Hace ya varios años Ronald Dworkin escribió un artículo titulado ¿Deben nuestros jueces ser filósofos? ¿Pueden ser filósofos?,[1] en el que daba cuenta de lo que para él debía ser el perfil de un buen juez, poseedor no solo de una adecuada formación en el ámbito jurídico, sino también conocedor de las principales discusiones y autores de la filosofía jurídica, política y moral. Creo que en el contexto del Estado constitucional de Derecho la propuesta de Dworkin está plenamente justificada no solo en el caso de nuestros jueces, sino de los abogados en general o, cuando menos, de aquellos que busquen ir más allá de una visión meramente dogmática o, peor, formalista del Derecho, a todas luces insuficiente para hacer frente a los dilemas que presenta la llamada constitucionalización del Derecho actual.
La incorporación de un denso contenido normativo en las Constituciones, expresado en un conjunto de valores, principios y directrices, que tienen carácter normativo y fuerza vinculante; la manifiesta relación que actualmente existe entre el Derecho y la moral, a propósito de la inclusión de dicho contenido material; los conflictos derivados del pluralismo ético, cultural y jurídico; los cuestionamientos al rol que cumple el concepto de autoridad en el Derecho actual y los desafíos que implica el proceso de globalización (también en el ámbito jurídico) suponen un continuo diálogo de lo jurídico con otra disciplinas y, en especial, con la filosofía política y la ética (sin duda también con la epistemología, por ejemplo en relación con el cada vez más desarrollado campo de la argumentación en materia probatoria).
El llamado efecto de irradiación de las normas constitucionales (en especial, de los derechos fundamentales) en el resto de sistema jurídico supone que las normas especiales de cada área del ordenamiento deben ser acordes a los valores, principios, directrices y demás normas de la Constitución.
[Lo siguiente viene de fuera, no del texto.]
Definition SearchHybrid {T : Type} `{EigenVector T}
    (this : KDTreeFlann) (query : list T) (radius : float) (max_nn : Z)
    (indices : list Z) (distance2 : list float) : option SearchResult :=
  if empty (data_ this) || empty query || (dataset_size_ this <=? 0)
     || (max_nn <? 0)
  then Some (rejected indices distance2)
  else if negb (to_size_t SizeAtCompileTime =? dimension_ this)
  then Some (rejected indices distance2)
  else
    let query_flann := stage_queries this query in
    let param :=
      set_matrices_in_gpu_ram true
        (set_max_neighbors max_nn (SearchParams_of (-1) fzero)) in
    let indices1 := resize (to_size_t (size query * max_nn)) 0 indices in
    let distance21 :=
      resize (to_size_t (size query * max_nn)) fzero distance2 in
    let indices_flann := mkMatrix indices1 (rows query_flann) max_nn None in
    let dists_flann := mkMatrix distance21 (rows query_flann) max_nn None in
    match flann_index_ this with
    | None => None
    | Some index =>
        let a := radiusSearch index query_flann indices_flann dists_flann
                              (fmul radius radius) param in
        Some (mkSearchResult (count a)
                (write_back (out_indices a) indices1)
                (write_back (out_dists a) distance21)
                [RadiusSearchCall index query_flann indices_flann dists_flann
                                  (fmul radius radius) param])
    end.

(** The members the casts in [Search] read; a cast to a class the object
    does not have is not modelled (the dispatch never performs one). *)
Definition knn_ (param : KDTreeSearchParam) : Z :=
  match param with KDTreeSearchParamKNN k => k | _ => 0 end.

Definition radius_ (param : KDTreeSearchParam) : float :=
  match param with
  | KDTreeSearchParamRadius r | KDTreeSearchParamHybrid r _ => r
  | _ => fzero
  end.

Definition max_nn_ (param : KDTreeSearchParam) : Z :=
  match param with KDTreeSearchParamHybrid _ m => m | _ => 0 end.

Definition Search {T : Type} `{EigenVector T}
    (this : KDTreeFlann) (query : list T) (param : KDTreeSearchParam)
    (indices : list Z) (distance2 : list float) : option SearchResult :=
  match GetSearchType param with
  | Knn => SearchKNN this query (knn_ param) indices distance2
  | Radius => SearchRadius this query (radius_ param) indices distance2
  | Hybrid =>
      SearchHybrid this query (radius_ param) (max_nn_ param)
                   indices distance2
  | OtherSearchType _ => Some (rejected indices distance2)
  end.

(** *** Single-query overloads

    Each builds a one-element device vector and two empty device vectors,
    calls the batch form, and assigns the device vectors to the caller's
    host vectors. *)

(** [hv = dv;]: the host vector takes the content of the device vector,
    whatever it held. *)
Definition assign {A : Type} (hv dv : list A) : list A := dv.

Definition unwrap (indices_hv : list Z) (distance2_hv : list float)
    (result : option SearchResult) : option SearchResult :=
  match result with
  | None => None
  | Some r =>
      Some (mkSearchResult (ret r)
              (assign indices_hv (indices r))
              (assign distance2_hv (distance2 r))
              (events r))
  end.

Definition Search_single {T : Type} `{EigenVector T}
    (this : KDTreeFlann) (query : T) (param : KDTreeSearchParam)
    (indices : list Z) (distance2 : list float) : option SearchResult :=
  let query_dv := repeat query 1 in
  let indices_dv := [] in
  let distance2_dv := [] in
  unwrap indices distance2
         (Search this query_dv param indices_dv distance2_dv).

Definition SearchKNN_single {T : Type} `{EigenVector T}
    (this : KDTreeFlann) (query : T) (knn : Z)
    (indices : list Z) (distance2 : list float) : option SearchResult :=
  let query_dv := repeat query 1 in
  let indices_dv := [] in
  let distance2_dv := [] in
  unwrap indices distance2
         (SearchKNN this query_dv knn indices_dv distance2_dv).

Definition SearchRadius_single {T : Type} `{EigenVector T}
    (this : KDTreeFlann) (query : T) (radius : float)
    (indices : list Z) (distance2 : list float) : option SearchResult :=
  let query_dv := repeat query 1 in
  let indices_dv := [] in
  let distance2_dv := [] in
  unwrap indices distance2
         (SearchRadius this query_dv radius indices_dv distance2_dv).

Definition SearchHybrid_single {T : Type} `{EigenVector T}
    (this : KDTreeFlann) (query : T) (radius : float) (max_nn : Z)
    (indices : list Z) (distance2 : list float) : option SearchResult :=
  let query_dv := repeat query 1 in
  let indices_dv := [] in
  let distance2_dv := [] in
  unwrap indices distance2
         (SearchHybrid this query_dv radius max_nn indices_dv distance2_dv).

End Searches.

(** ** Concrete data used to exercise the statements *)

Module Sample.

Definition fone : float := S754_finite false 8388608 (-23).

(** The data set of the spec's scenario: (0,0,0), (1,0,0), (0,1,0). *)
Definition points3 : list Vector3f :=
  [ mkVector3f fzero fzero fzero;
    mkVector3f fone fzero fzero;
    mkVector3f fzero fone fzero ].

Definition origin3 : Vector3f := mkVector3f fzero fzero fzero.
Definition origin2 : Vector2f := mkVector2f fzero fzero.

(** An index built over [points3]. *)
Definition built3 : KDTreeFlann :=
  built_this (SetRawData KDTreeFlann_new points3).

(** A stand-in for the engine that finds no neighbour and writes
    nothing. *)
Definition null_engine : FlannEngine := {|
  SearchParams_default := mkSearchParams 32 fzero (-1) false;
  SearchParams_of c e := mkSearchParams c e (-1) false;
  knnSearch _ _ _ _ _ _ := mkAnswer [] [] 0;
  radiusSearch _ _ _ _ _ _ := mkAnswer [] [] 0
|}.

(** A batch of 42,949,673 copies of the origin. *)
Definition large_batch : list Vector3f :=
  repeat origin3 (Z.to_nat 42949673).

(** A batch of 21,474,837 copies of the origin. *)
Definition wrapping_batch : list Vector3f :=
  repeat origin3 (Z.to_nat 21474837).

End Sample.

(** ** Predicates used in the statements *)

(** The state in which the checks at the head of every search let a query
    batch through. *)
Definition passes_checks {T : Type} `{EigenVector T}
    (this : KDTreeFlann) (query : list T) : Prop :=
  data_ this <> [] /\ query <> [] /\ 0 < dataset_size_ this
  /\ to_size_t SizeAtCompileTime = dimension_ this.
De este modo, cualquier caso (civil, penal, laboral, etcétera), puede derivar en una discusión de tipo constitucional pues “(d)etrás de cada precepto legal se adivina siempre una norma constitucional que lo confirma o lo contradice”.[2]
Ese mismo efecto de irradiación de los derechos fundamentales permite introducir el discurso de los derechos en ámbitos anteriormente reservados a las decisiones privadas, como el caso de la igualdad en las relaciones de pareja, la educación (antiguamente reservada exclusivamente a los padres, en cuanto a la decisión sobre su contenido y orientación), o incluso el modo en que la Iglesia Católica puede valorar la moral de los profesores de religión católica, con miras a su posible contratación. [3]
El efecto de irradiación de los derechos fundamentales provoca que no solo haya un acercamiento al derecho constitucional –entendido en términos normativos o dogmáticos–, sino también a muchas de las discusiones de la filosofía política y moral que están en la base de las controversias sobre los derechos, pues, como refiere García Figueroa –siguiendo en esto a Alexy– “el derecho y la moral presentan relaciones conceptuales y esto implica que la extensión del conjunto de excepciones es relativa no sólo al sistema jurídico-positivo, sino también al sistema normativo del discurso práctico general que puede proporcionar nuevas excepciones al caso”.[4]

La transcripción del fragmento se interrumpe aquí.